As far as new television from this year goes, The Rehearsal was one of the only shows to make every viewer have a collective personal crisis that may or may not have been brought up in therapy. But it worked, which is why HBO decided to give the show another season, and now everyone is scrambling to create a series experience that asks the question: are you confident that you understand what you are watching right now?

The next wave of meta-TV will come in 2023 with Peacock’s puzzling new series Paul T. Goldman, from Jason Woliner, director of the similarly bonkers Borat Subsequent Moviefilm, along with a handful of Nathan For You episodes, so the resume is pretty stacked.

Paul T. Goldman starts out with a simple premise. A nice and normal man named Paul T. Goldman wrote a book, turned it into a screenplay, and even acted out parts of it, as many teenagers with a flip phone and a dream did in the early 2000s. Only it caught the attention of Woliner, who then fell down a deep rabbit hole surrounding Goldman and his life.

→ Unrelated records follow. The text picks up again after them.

Lemma tally_snoc p ds d : tally p (ds ++ [d]) = tally p ds + (if p d then 1 else 0).
Proof. unfold tally. rewrite List.filter_app, length_app. cbn. destruct (p d); cbn; lia. Qed.

Lemma tally_le p q ds : (forall d, d ∈ ds -> p d = true -> q d = true) -> tally p ds <= tally q ds.
Proof.
  unfold tally. induction ds as [|d ds IH]; intros Hx; [done|]. cbn [List.filter].
  assert (tally p ds <= tally q ds) as Hl by (apply IH; intros e He; apply Hx; by right).
  unfold tally in Hl. specialize (Hx d ltac:(left)).
  destruct (p d); [rewrite Hx by done; cbn; lia|]. destruct (q d); cbn; lia.
Qed.

Lemma tally_sum p q r ds : (forall d, d ∈ ds -> p d = true -> q d = true \/ r d = true) ->
  tally p ds <= tally q ds + tally r ds.
Proof.
  unfold tally. induction ds as [|d ds IH]; intros Hx; [done|]. cbn [List.filter].
  assert (tally p ds <= tally q ds + tally r ds) as Hl by (apply IH; intros e He; apply Hx; by right).
  unfold tally in Hl. specialize (Hx d ltac:(left)).
  destruct (p d), (q d), (r d); cbn; (try lia); by destruct Hx.
Qed.

Lemma tally_none p ds : (forall d, d ∈ ds -> p d = false) -> tally p ds = 0.
Proof.
  unfold tally. induction ds as [|d ds IH]; intros Hx; [done|]. cbn [List.filter].
  rewrite (Hx d) by left. apply IH. intros e He. apply Hx. by right.
Qed.

Lemma tally_nonneg p ds : 0 <= tally p ds.
Proof. unfold tally. lia. Qed.

(** From a time on; in the window before a time; in the window that ends at a time. *)
Definition from_on (f d : Z) : bool := f <=? d.
Definition before (w f d : Z) : bool := (f - w <? d) && (d <? f).
Definition ending (w t d : Z) : bool := (t - w <? d) && (d <=? t).

Ltac tallies := unfold from_on, before, ending; intros; bsimp; rewrite ?andb_true_iff, ?Z.leb_le, ?Z.ltb_lt; try lia.

(** What the times of the wrong passwords satisfy while the period that began at [f] lasts. *)
Record period (mx w f : Z) (ds : list Z) : Prop := {
  pd_now : tally (from_on f) ds <= mx;
  pd_before : tally (before w f) ds <= mx;
  pd_end : forall d, d ∈ ds -> d <= f + w;
  pd_all : forall t, tally (ending w t) ds <= 2 * mx
}.

Lemma period_new mx w f ds now : 1 <= mx -> period mx w f ds ->
  (ds = [] \/ w < now - f) -> (forall d, d ∈ ds -> d <= now) -> 0 <= w ->
  period mx w now (ds ++ [now]) /\ tally (from_on now) (ds ++ [now]) = 1.
Proof.
  intros Hm [P1 P2 P3 P4] Hold Hle Hw.
  assert (forall d, d ∈ ds -> d < now) as Hlt.
  { intros d Hd. destruct Hold as [->|Hold]; [by apply elem_of_nil in Hd|]. specialize (P3 d Hd). lia. }
  assert (tally (from_on now) ds = 0) as H0.
  { apply tally_none. intros d Hd. specialize (Hlt d Hd). unfold from_on. apply Z.leb_gt. lia. }
  assert (forall p : Z -> bool, (forall d, p d = true -> now - w < d) -> tally p ds <= mx) as Hrec.
  { intros p Hp. destruct Hold as [->|Hold]; [change (tally p []) with 0; lia|].
    etransitivity; [|exact P1]. apply tally_le. intros d Hd Hpd. specialize (Hp d Hpd).
    unfold from_on. apply Z.leb_le. lia. }
  split; [split|].
  - rewrite tally_snoc, H0. unfold from_on. rewrite Z.leb_refl. lia.
  - rewrite tally_snoc. unfold before at 2. rewrite Z.ltb_irrefl, andb_false_r.
    specialize (Hrec (before w now)). rewrite Z.add_0_r. apply Hrec. tallies.
  - intros d [Hd|Hd%list_elem_of_singleton]%elem_of_app; [specialize (Hlt d Hd)|]; lia.
  - intros t. rewrite tally_snoc. unfold ending at 2. destruct (Z.leb_spec now t) as [Ht|Ht].
    + assert (tally (ending w t) ds <= mx); [apply Hrec; tallies|].
      destruct (t - w <? now); cbn; lia.
    + rewrite andb_false_r. specialize (P4 t). lia.
  - rewrite tally_snoc, H0. unfold from_on. rewrite Z.leb_refl. lia.
Qed.

Lemma period_more mx w f ds now : period mx w f ds -> f <= now <= f + w ->
  tally (from_on f) ds < mx ->
  period mx w f (ds ++ [now]) /\ tally (from_on f) (ds ++ [now]) = tally (from_on f) ds + 1.
Proof.
  intros [P1 P2 P3 P4] Hn Hlt. split; [split|].
  - rewrite tally_snoc. unfold from_on at 2. rewrite (proj2 (Z.leb_le f now)) by lia. lia.
  - rewrite tally_snoc. unfold before at 2. rewrite (proj2 (Z.ltb_ge now f)) by lia.
    rewrite andb_false_r. lia.
  - intros d [Hd|Hd%list_elem_of_singleton]%elem_of_app; [by apply P3|]. lia.
  - intros t. rewrite tally_snoc. unfold ending at 2. destruct (Z.leb_spec now t) as [Ht|Ht].
    + assert (tally (ending w t) ds <= tally (from_on f) ds + tally (before w f) ds) as Hs.
      { apply tally_sum. intros d Hd Hp. unfold from_on. destruct (Z.leb_spec f d); [by left|].
        right. revert Hp. tallies. }
      destruct (t - w <? now); cbn; lia.
    + rewrite andb_false_r. specialize (P4 t). lia.
  - rewrite tally_snoc. unfold from_on at 2. by rewrite (proj2 (Z.leb_le f now)) by lia.
Qed.

(** ** The limiter along a history *)

Definition wrongs (ip : string) (h : list tried) : list Z :=
  map t_now (List.filter (fun x => String.eqb (t_ip x) ip &&
    match t_answer x with Wrong => true | _ => false end) h).

(** What the limiter holds for an address: the count of the period, or nothing once the period
    is over. *)
Definition tracked (ip : string) (h : list tried) (l : loginLimiter) : Prop :=
  exists f, period (max l) (window l) f (wrongs ip h) /\
    (attempts l !! ip = Some (Attempt (tally (from_on f) (wrongs ip h)) f) /\ (exists x, x ∈ h /\ f <= t_now x)
     \/ attempts l !! ip = None /\
        (wrongs ip h = [] \/ exists x, x ∈ h /\ window l < t_now x - f)).

Lemma sweep_lookup l now ip :
  attempts (sweep l now) !! ip = attempts l !! ip \/
  (attempts (sweep l now) !! ip = None /\ exists r, attempts l !! ip = Some r /\ expired l now r = true).
Proof.
  unfold sweep. destruct (_ <? _); [by left|]. cbn [attempts set_attempts].
  destruct (attempts l !! ip) as [r|] eqn:E.
  - destruct (expired l now r) eqn:Ex.
    + right. split; [|by exists r]. apply map_lookup_filter_None. right. intros r' E'. cbn. congruence.
    + left. apply map_lookup_filter_Some. by split.
  - left. apply map_lookup_filter_None. by left.
Qed.

Lemma sweep_fields l now : max (sweep l now) = max l /\ window (sweep l now) = window l.
Proof. unfold sweep. by destruct (_ <? _). Qed.

(** No record, or one whose window is over. *)
Definition stale (l : loginLimiter) (now : Z) (ip : string) : Prop :=
  attempts l !! ip = None \/ exists r, attempts l !! ip = Some r /\ expired l now r = true.

Lemma allow_view l now ip l1 ok : allow l now ip = (l1, ok) ->
  max l1 = max l /\ window l1 = window l /\
  ((stale l now ip /\ attempts l1 !! ip = None /\ ok = true) \/
   (exists r, attempts l !! ip = Some r /\ expired l now r = false /\
      attempts l1 !! ip = Some r /\ ok = (count r <? max l))) /\
  (forall ip', ip' <> ip -> attempts l1 !! ip' = attempts l !! ip' \/
     (attempts l1 !! ip' = None /\ stale l now ip')).
Proof.
  unfold allow. destruct (sweep_fields l now) as [E1 E2]. set (l0 := sweep l now) in *.
  assert (forall r, expired l0 now r = expired l now r) as Ex by (intros r; unfold expired; by rewrite E2).
  assert (forall ip', attempts l0 !! ip' = attempts l !! ip' \/
    (attempts l0 !! ip' = None /\ stale l now ip')) as Hs.
  { intros ip'. destruct (sweep_lookup l now ip') as [H|[H Hr]]; [by left|]. right. split; [done|by right]. }
  destruct (attempts l0 !! ip) as [r|] eqn:E.
  - destruct (Hs ip) as [H|[H _]]; [|congruence]. rewrite E in H. symmetry in H. rewrite Ex.
    destruct (expired l now r) eqn:Er; intros [= <- <-]; cbn [max window attempts set_attempts].
    + split; [done|]. split; [done|]. split.
      * left. split; [right; by exists r|]. split; [by rewrite lookup_delete_eq|done].
      * intros ip' Hne. rewrite lookup_delete_ne by done. apply Hs.
    + split; [done|]. split; [done|]. split; [|intros ip' _; apply Hs].
      right. exists r. by rewrite E1.
  - intros [= <- <-]. split; [done|]. split; [done|]. split; [|intros ip' _; apply Hs].
    left. split; [|done]. destruct (Hs ip) as [H|[_ H]]; [left; congruence|done].
Qed.

Lemma fail_view l now ip : attempts (fail l now ip) !! ip =
    match attempts l !! ip with
    | Some r => if expired l now r then Some (Attempt 1 now)
                else Some (Attempt (count r + 1) (first r))
    | None => Some (Attempt 1 now)
    end /\
  max (fail l now ip) = max l /\ window (fail l now ip) = window l /\
  (forall ip', ip' <> ip -> attempts (fail l now ip) !! ip' = attempts l !! ip').
Proof.
  unfold fail. destruct (attempts l !! ip) as [r|]; [destruct (expired l now r)|];
    cbn [attempts set_attempts max window]; rewrite lookup_insert_eq;
    (split; [done|]); (split; [done|]); (split; [done|]); intros ip' Hne; by rewrite lookup_insert_ne.
Qed.

Lemma wrongs_snoc ip h x : wrongs ip (h ++ [x]) = wrongs ip h ++
  (if String.eqb (t_ip x) ip then match t_answer x with Wrong => [t_now x] | _ => [] end else []).
Proof.
  unfold wrongs. rewrite List.filter_app, map_app. cbn [List.filter].
  destruct (String.eqb (t_ip x) ip), (t_answer x); done.
Qed.

Lemma wrongs_elem ip h d : d ∈ wrongs ip h -> exists x, x ∈ h /\ t_now x = d.
Proof.
  unfold wrongs. intros Hd%list_elem_of_In. apply in_map_iff in Hd as (x & <- & Hx).
  apply filter_In in Hx as [Hx _]. exists x. split; [by apply list_elem_of_In|done].
Qed.

(** A stale address: its last period is over, or it never failed. *)
Lemma tracked_stale ip h l now f :
  (forall x, x ∈ h -> t_now x <= now) -> stale l now ip ->
  (attempts l !! ip = Some (Attempt (tally (from_on f) (wrongs ip h)) f) /\ (exists x, x ∈ h /\ f <= t_now x)
   \/ attempts l !! ip = None /\ (wrongs ip h = [] \/ exists x, x ∈ h /\ window l < t_now x - f)) ->
  wrongs ip h = [] \/ window l < now - f.
Proof.
  intros Hle Hs [[E _]|[E [Hn|(x & Hx & Hlt)]]]; [|by left|specialize (Hle x Hx); right; lia].
  destruct Hs as [Hs|(r & Hr & Hx)]; [congruence|]. right. rewrite E in Hr. injection Hr as <-.
  unfold expired in Hx. cbn in Hx. by apply Z.ltb_lt.
Qed.

Lemma tracked_other ip h l l' x now :
  tracked ip h l -> (forall y, y ∈ h -> t_now y <= now) -> t_now x = now ->
  max l' = max l -> window l' = window l ->
  wrongs ip (h ++ [x]) = wrongs ip h ->
  (attempts l' !! ip = attempts l !! ip \/ attempts l' !! ip = None /\ stale l now ip) ->
  tracked ip (h ++ [x]) l'.
Proof.
  intros (f & Hp & Hr) Hle Hx E1 E2 Ew Ha. exists f. rewrite Ew, E1, E2. split; [done|].
  assert (forall (P : tried -> Prop), (exists y, y ∈ h /\ P y) -> exists y, y ∈ h ++ [x] /\ P y) as Hmore.
  { intros P (y & Hy & HP). exists y. split; [apply elem_of_app; by left|done]. }
  destruct Ha as [->|[-> Hs]].
  - destruct Hr as [[Hr Hy]|[Hr [Hn|Hy]]]; [left; split; [done|by apply Hmore]|right; auto|].
    right. split; [done|]. right. by apply Hmore.
  - right. split; [done|]. destruct (tracked_stale ip h l now f Hle Hs Hr) as [Hn|Hn]; [by left|].
    right. exists x. split; [apply elem_of_app; right; left|]. by rewrite Hx.
Qed.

“It instantly became my favorite book I’ve ever read,” Woliner said in a press release. “The story is equal parts fascinating, hilarious, shocking, and often weirdly moving. It has endless bizarre turns, and Paul himself is the most captivating person I’ve ever encountered.” As the story unexpectedly twists and turns, it quickly became a much larger project than Woliner anticipated. And he did it anyway!

Thus began the years-long push to create this story, starring Goldman himself, produced by Seth Rogen and Evan Goldberg. Woliner added that the unconventional setting will be a mind-bending experience. “The format, combining familiar doc elements with dramatized scenes that Paul wrote about his story – starring Paul playing himself – and weaving that with behind-the-scenes footage from the making of this show was essentially my way of taking a camera inside this very unique person’s brain,” the director continued.

The plot details are sparse but there are hints that not everything is quite as it seems here. Plus the guy from those Allstate commercials makes an appearance, so you know you’re really in good hands. Here is the official synopsis:

Paul T. Goldman is a mind-bending series from the director of Borat Subsequent Moviefilm and the producers of The Disaster Artist. It’s a project that director Jason Woliner has been shooting for over a decade and a story that continues to pile on jaw-dropping new twists. In the style of Woliner’s work on Borat Subsequent Moviefilm, the series is a groundbreaking project that mixes fact and fiction to tell a bizarre and incredible tale.

The first three episodes of Paul T. Goldman will be available on Peacock on January 1, with the remaining three dropping every Sunday through January 22nd.